Please copy, character for character, each line from the beginning of the listing to the line containing "Lemma hash_chunks_length tag", including both.

··· MATERIAL SUPPLIED ···

Definition derive_address `{Shake} (chain_id : bytes) (a : AlgId.t) (pk_bytes : bytes) : bytes :=
  tagged_hash ADDRESS_DOMAIN_V1 (chain_id ++ be_bytes 2 (AlgId.as_u16 a) ++ pk_bytes).

(** ** [envelope.rs] *)


Definition ENVELOPE_VERSION : byte := x01.
Definition HEADER_SIZE : N := 5.

Definition encode_envelope (a : AlgId.t) (payload : bytes) : outcome CryptoError.t bytes :=
  ensure (len payload <=? u16_max) CryptoError.InvalidSignatureSize ;;
  Ok (ENVELOPE_VERSION :: le_bytes 2 (AlgId.as_u16 a)
        ++ le_bytes 2 (len payload) ++ payload).

Definition decode_envelope (b : bytes) : outcome CryptoError.t (AlgId.t * bytes) :=
  match b with
  | version :: a0 :: a1 :: l0 :: l1 :: rest =>
      ensure (bool_decide (version = ENVELOPE_VERSION)) CryptoError.InvalidSignatureSize ;;
      let algo_id_raw := of_le_bytes [a0; a1] in
      let payload_len := of_le_bytes [l0; l1] in
      ensure (len b =? HEADER_SIZE + payload_len) CryptoError.InvalidSignatureSize ;;
      a ← ok_or (AlgId.from_u16 algo_id_raw) CryptoError.InvalidSignatureSize;
      Ok (a, rest)
  | _ => Err CryptoError.InvalidSignatureSize
  end.

(** ** Binding of tagged hashes *)

Section binding.
Context `{Shake}.
Implicit Types (tag data : bytes).

Lemma tagged_hash_length tag data : length (tagged_hash tag data) = 32%nat.
Proof. apply shake256_32_length. Qed.

Lemma hash_chunks_length tag cs : length (hash_chunks tag cs) = 32%nat.
Proof. apply shake256_32_length. Qed.

Lemma collision_in_mono (Q1 Q2 : list bytes) :
  Q1 ⊆ Q2 -> collision_in Q1 -> collision_in Q2.
Proof. intros Hsub (x & y & ? & ? & ? & ?). exists x, y. auto. Qed.

(** Equal digests of two hashed inputs: the inputs agree, or they collide. *)
Lemma shake_inj_or Q x y :
  x ∈ Q -> y ∈ Q -> shake256_32 x = shake256_32 y -> x = y \/ collision_in Q.
Proof. intros. destruct (decide (x = y)); [by left|right]. exists x, y. auto. Qed.

Lemma tagged_preimage_inj tag data1 data2 :
  tagged_preimage tag data1 = tagged_preimage tag data2 -> data1 = data2.
Proof. unfold tagged_preimage. intros Heq. by apply app_inv_head, app_inv_head in Heq. Qed.

Lemma tagged_preimage_tag tag1 tag2 data1 data2 :
  tagged_preimage tag1 data1 = tagged_preimage tag2 data2 ->
  shake256_32 tag1 = shake256_32 tag2.
Proof.
  unfold tagged_preimage. intros Heq. apply app_inj_width in Heq as [? _]; [done|].
  by rewrite !shake256_32_length.
Qed.

(** Length-prefixed chunks have a unique parse. *)
Definition chunk_ok (c : bytes) : Prop := len c <= u64_max.
(* ===== verification/Types.v ===== *)
(** * pqc-types: the chain's data.

    Newtypes around [[u8; 32]] ([Address], [TxHash], [AttestationId], [AnchorId],
    [BlockHash]) are the bytes themselves.  Enums live in a module of their own so
    that a constructor reads as in the source ([KeyStatus.Active]); struct fields
    carry a prefix.  Also here: key lookup, account invariants and the churn
    limits. *)

From S2P Require Import Prelude Crypto.

Abbreviation Address := bytes.
Abbreviation TxHash := bytes.

(** ** [keyset.rs] *)

Module KeyStatus.
Inductive t : Set := Pending | Active | Revoked.

Global Instance eq_dec : EqDecision t.
Proof. solve_decision. Defined.
End KeyStatus.

Module allowed_tx.
Definition VAULT : N := N.shiftl 1 0.
Definition ATTESTATION : N := N.shiftl 1 1.
Definition KEY_MGMT : N := N.shiftl 1 2.
Definition GOVERNANCE : N := N.shiftl 1 3.
Definition ALL : N := N.lor (N.lor (N.lor VAULT ATTESTATION) KEY_MGMT) GOVERNANCE.
Definition SLH_DSA_ONLY : N := KEY_MGMT.
End allowed_tx.

Record KeyEntry := mkKeyEntry {
  key_alg_id : AlgId.t;
  key_pk_bytes : bytes;
  key_version : N;
  key_valid_from_height : N;
  key_status : KeyStatus.t;
  key_allowed_tx_types : N
}.

Global Instance eta_KeyEntry : Settable KeyEntry := fun x =>
  mkKeyEntry (key_alg_id x) (key_pk_bytes x) (key_version x) (key_valid_from_height x)
    (key_status x) (key_allowed_tx_types x).

Definition can_sign (k : KeyEntry) (tx_type_bit current_height : N) : bool :=
  bool_decide (key_status k = KeyStatus.Active)
  && (key_valid_from_height k <=? current_height)
  && negb (N.land (key_allowed_tx_types k) tx_type_bit =? 0).

Inductive KeyLookupError : Set :=
  | KeyLookupNotFound
  | AlgMismatch
  | KeyRevoked
  | KeyNotYetActive (valid_from_height : N)
  | PermissionDenied.

Abbreviation KeySet := (list KeyEntry).

Module KeySetOps.
Definition lookup (keys : KeySet) (alg : AlgId.t) (version tx_type_bit current_height : N)
    : outcome KeyLookupError KeyEntry :=
  entry ← ok_or (list_find (fun k => key_version k = version) keys) KeyLookupNotFound;
  let k := snd entry in
  ensure (bool_decide (key_alg_id k = alg)) AlgMismatch ;;
  ensure (negb (bool_decide (key_status k = KeyStatus.Revoked))) KeyRevoked ;;
  ensure (key_valid_from_height k <=? current_height)
    (KeyNotYetActive (key_valid_from_height k)) ;;
  ensure (bool_decide (key_status k = KeyStatus.Active))
    (KeyNotYetActive (key_valid_from_height k)) ;;
  ensure (negb (N.land (key_allowed_tx_types k) tx_type_bit =? 0)) PermissionDenied ;;
  Ok k.

Definition has_active_key (keys : KeySet) : bool :=
  existsb (fun k => bool_decide (key_status k = KeyStatus.Active)) keys.

(** [any(|k| !seen.insert(k.key_version))] *)
Fixpoint has_duplicate_versions_from (seen : list N) (keys : KeySet) : bool :=
  match keys with
  | [] => false
  | k :: rest =>
      bool_decide (key_version k ∈ seen)
      || has_duplicate_versions_from (key_version k :: seen) rest
  end.

Definition has_duplicate_versions (keys : KeySet) : bool :=
  has_duplicate_versions_from [] keys.
End KeySetOps.

(** ** [account.rs] *)

Definition VERIFIER_TEMPLATE_ID_EOA : N := 0x0001.

Record Account := mkAccount {
  acc_address : Address;
  acc_balance : N;
  acc_nonce : N;
  acc_keys : KeySet;
  acc_policy_version : N;
  acc_policy_hash : option bytes;
  acc_verifier_template_id : N;
  acc_auth_data : bytes
}.

Global Instance eta_Account : Settable Account := fun x =>
  mkAccount (acc_address x) (acc_balance x) (acc_nonce x) (acc_keys x)
    (acc_policy_version x) (acc_policy_hash x) (acc_verifier_template_id x) (acc_auth_data x).

Inductive InvariantViolation : Set := I1_NoActiveKey | I2_DuplicateVersions | I3_EoaAuthData.

Definition check_invariants (a : Account) : outcome InvariantViolation unit :=
  ensure (KeySetOps.has_active_key (acc_keys a)) I1_NoActiveKey ;;
  ensure (negb (KeySetOps.has_duplicate_versions (acc_keys a))) I2_DuplicateVersions ;;
  ensure (negb ((acc_verifier_template_id a =? VERIFIER_TEMPLATE_ID_EOA)
                && negb (bool_decide (acc_auth_data a = [])))) I3_EoaAuthData.

(** The account [distribute_block_fees], [credit_treasury] and [token_transfer]
    create for a recipient that has none. *)
Definition implicit_account (addr : Address) (balance : N) : Account :=
  mkAccount addr balance 0 [] 0 None VERIFIER_TEMPLATE_ID_EOA [].

(** ** [transaction.rs] *)

Module MsgType.
Inductive t : Set :=
  | VaultCreate | VaultPolicyUpdate | TokenTransfer
  | AttestationCreate | AttestationRevoke | ProofAnchor
  | KeyAdd | KeyRotate | KeyRevoke | ConsensusKeyRotate
  | GovernanceProposal | GovernanceVote
  | ValidatorRegister | ValidatorExit | ValidatorUnjail
  | SubmitEquivocationEvidence | ValidatorRotatePeerId | ValidatorRegisterArchivalKey
  | ArchivalRecordSubmit | ArchivalRecordAddAnchor | ArchivalRecordRenew.

Global Instance eq_dec : EqDecision t.
Proof. solve_decision. Defined.

Definition as_u16 (m : t) : N :=
  match m with
  | VaultCreate => 0x0001
  | VaultPolicyUpdate => 0x0002
  | TokenTransfer => 0x0003
  | AttestationCreate => 0x0100
  | AttestationRevoke => 0x0101
  | ProofAnchor => 0x0102
  | KeyAdd => 0x0200
  | KeyRotate => 0x0201
  | KeyRevoke => 0x0202
  | ConsensusKeyRotate => 0x0203
  | GovernanceProposal => 0x0300
  | GovernanceVote => 0x0301
  | ValidatorRegister => 0x0400
  | ValidatorExit => 0x0401
  | ValidatorUnjail => 0x0402
  | SubmitEquivocationEvidence => 0x0403
  | ValidatorRotatePeerId => 0x0404
  | ValidatorRegisterArchivalKey => 0x0405
  | ArchivalRecordSubmit => 0x0700
  | ArchivalRecordAddAnchor => 0x0701
  | ArchivalRecordRenew => 0x0702
  end.

Definition from_u16 (v : N) : option t :=
  match v with
  | 0x0001 => Some VaultCreate
  | 0x0002 => Some VaultPolicyUpdate
  | 0x0003 => Some TokenTransfer
  | 0x0100 => Some AttestationCreate
  | 0x0101 => Some AttestationRevoke
  | 0x0102 => Some ProofAnchor
  | 0x0200 => Some KeyAdd
  | 0x0201 => Some KeyRotate
  | 0x0202 => Some KeyRevoke
  | 0x0203 => Some ConsensusKeyRotate
  | 0x0300 => Some GovernanceProposal
  | 0x0301 => Some GovernanceVote
  | 0x0400 => Some ValidatorRegister
  | 0x0401 => Some ValidatorExit
  | 0x0402 => Some ValidatorUnjail
  | 0x0403 => Some SubmitEquivocationEvidence
  | 0x0404 => Some ValidatorRotatePeerId
  | 0x0405 => Some ValidatorRegisterArchivalKey
  | 0x0700 => Some ArchivalRecordSubmit
  | 0x0701 => Some ArchivalRecordAddAnchor
  | 0x0702 => Some ArchivalRecordRenew
  | _ => None
  end.

Definition required_permission_bit (m : t) : N :=
  match m with
  | VaultCreate | VaultPolicyUpdate | TokenTransfer => allowed_tx.VAULT
  | AttestationCreate | AttestationRevoke | ProofAnchor => allowed_tx.ATTESTATION
  | KeyAdd | KeyRotate | KeyRevoke | ConsensusKeyRotate => allowed_tx.KEY_MGMT
  | GovernanceProposal | GovernanceVote => allowed_tx.GOVERNANCE
  | ValidatorRegister | ValidatorExit | ValidatorUnjail | SubmitEquivocationEvidence
  | ValidatorRotatePeerId | ValidatorRegisterArchivalKey | ArchivalRecordSubmit
  | ArchivalRecordAddAnchor | ArchivalRecordRenew => allowed_tx.GOVERNANCE
  end.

···

◆ **TASK OUTPUT**
Definition derive_address `{Shake} (chain_id : bytes) (a : AlgId.t) (pk_bytes : bytes) : bytes :=
  tagged_hash ADDRESS_DOMAIN_V1 (chain_id ++ be_bytes 2 (AlgId.as_u16 a) ++ pk_bytes).

(** ** [envelope.rs] *)


Definition ENVELOPE_VERSION : byte := x01.
Definition HEADER_SIZE : N := 5.

Definition encode_envelope (a : AlgId.t) (payload : bytes) : outcome CryptoError.t bytes :=
  ensure (len payload <=? u16_max) CryptoError.InvalidSignatureSize ;;
  Ok (ENVELOPE_VERSION :: le_bytes 2 (AlgId.as_u16 a)
        ++ le_bytes 2 (len payload) ++ payload).

Definition decode_envelope (b : bytes) : outcome CryptoError.t (AlgId.t * bytes) :=
  match b with
  | version :: a0 :: a1 :: l0 :: l1 :: rest =>
      ensure (bool_decide (version = ENVELOPE_VERSION)) CryptoError.InvalidSignatureSize ;;
      let algo_id_raw := of_le_bytes [a0; a1] in
      let payload_len := of_le_bytes [l0; l1] in
      ensure (len b =? HEADER_SIZE + payload_len) CryptoError.InvalidSignatureSize ;;
      a ← ok_or (AlgId.from_u16 algo_id_raw) CryptoError.InvalidSignatureSize;
      Ok (a, rest)
  | _ => Err CryptoError.InvalidSignatureSize
  end.

(** ** Binding of tagged hashes *)

Section binding.
Context `{Shake}.
Implicit Types (tag data : bytes).

Lemma tagged_hash_length tag data : length (tagged_hash tag data) = 32%nat.
Proof. apply shake256_32_length. Qed.

Lemma hash_chunks_length tag cs : length (hash_chunks tag cs) = 32%nat.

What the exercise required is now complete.